*What is required*: Pull every line with "false" from the data.

*Task data*:
(** A storage that is down does not save the quiz, and on a storage that
    is up the quiz is saved and the class is not: both times the owner is
    told "Quiz created successfully", and the error is on the console. *)
Lemma post_quizzes_swallows_save_errors_witness :
  let b := sample_body (raw_number (sample_start + 1)) in
  let down := env_quiz_down sample_start in
  let up := env_at sample_start in
  (quiz_write_ok down = false
   /\ fst (route (post_quizzes down (Some the_teacher) 1%N b) sample_world)
      = Created (new_Quiz down 1%N b)
   /\ Quizzes (snd (route (post_quizzes down (Some the_teacher) 1%N b)
                          sample_world))
      = Quizzes sample_world
   /\ console (snd (route (post_quizzes down (Some the_teacher) 1%N b)
                          sample_world))
      = [("Error saving quiz:", MongoError)])
  /\ (quiz_write_ok up = true /\ class_write_ok up = true
      /\ fst (route (post_quizzes up (Some the_teacher) 1%N b) sample_world)
         = Created (new_Quiz up 1%N b)
      /\ Classes (snd (route (post_quizzes up (Some the_teacher) 1%N b)
                             sample_world))
         = Classes sample_world
      /\ console (snd (route (post_quizzes up (Some the_teacher) 1%N b)
                             sample_world))
         = [("Error saving quiz:", ValidationError)]).
Proof.
  intros b down up.
  assert (Hc : Classes sample_world !! 1%N = Some sample_class)
    by (vm_compute; reflexivity).
  assert (Hfree : Quizzes sample_world !! q_id (new_Quiz up 1%N b) = None)
    by (vm_compute; reflexivity).
  assert (Hd : quiz_write_ok down = false) by reflexivity.
  split.
  - pose proof (post_quizzes_swallows_save_errors down the_teacher 1%N b
                  sample_world sample_class eq_refl Hc eq_refl eq_refl)
      as (Hr & _ & _ & _ & Hfail & _).
    destruct (Hfail eq_refl (or_introl Hd)) as (HQ & He).
    split; [exact Hd|]. split; [exact Hr|]. split; [exact HQ | exact He].
  - pose proof (post_quizzes_swallows_save_errors up the_teacher 1%N b
                  sample_world sample_class eq_refl Hc eq_refl eq_refl)
      as (Hr & _ & HC & _ & _ & Hok).
    destruct (Hok eq_refl eq_refl Hfree) as (_ & He).
    split; [reflexivity|]. split; [reflexivity|]. split; [exact Hr|].
    split; [exact HC | exact He].
Defined.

*Expected answer*:
  (quiz_write_ok down = false
  assert (Hd : quiz_write_ok down = false) by reflexivity.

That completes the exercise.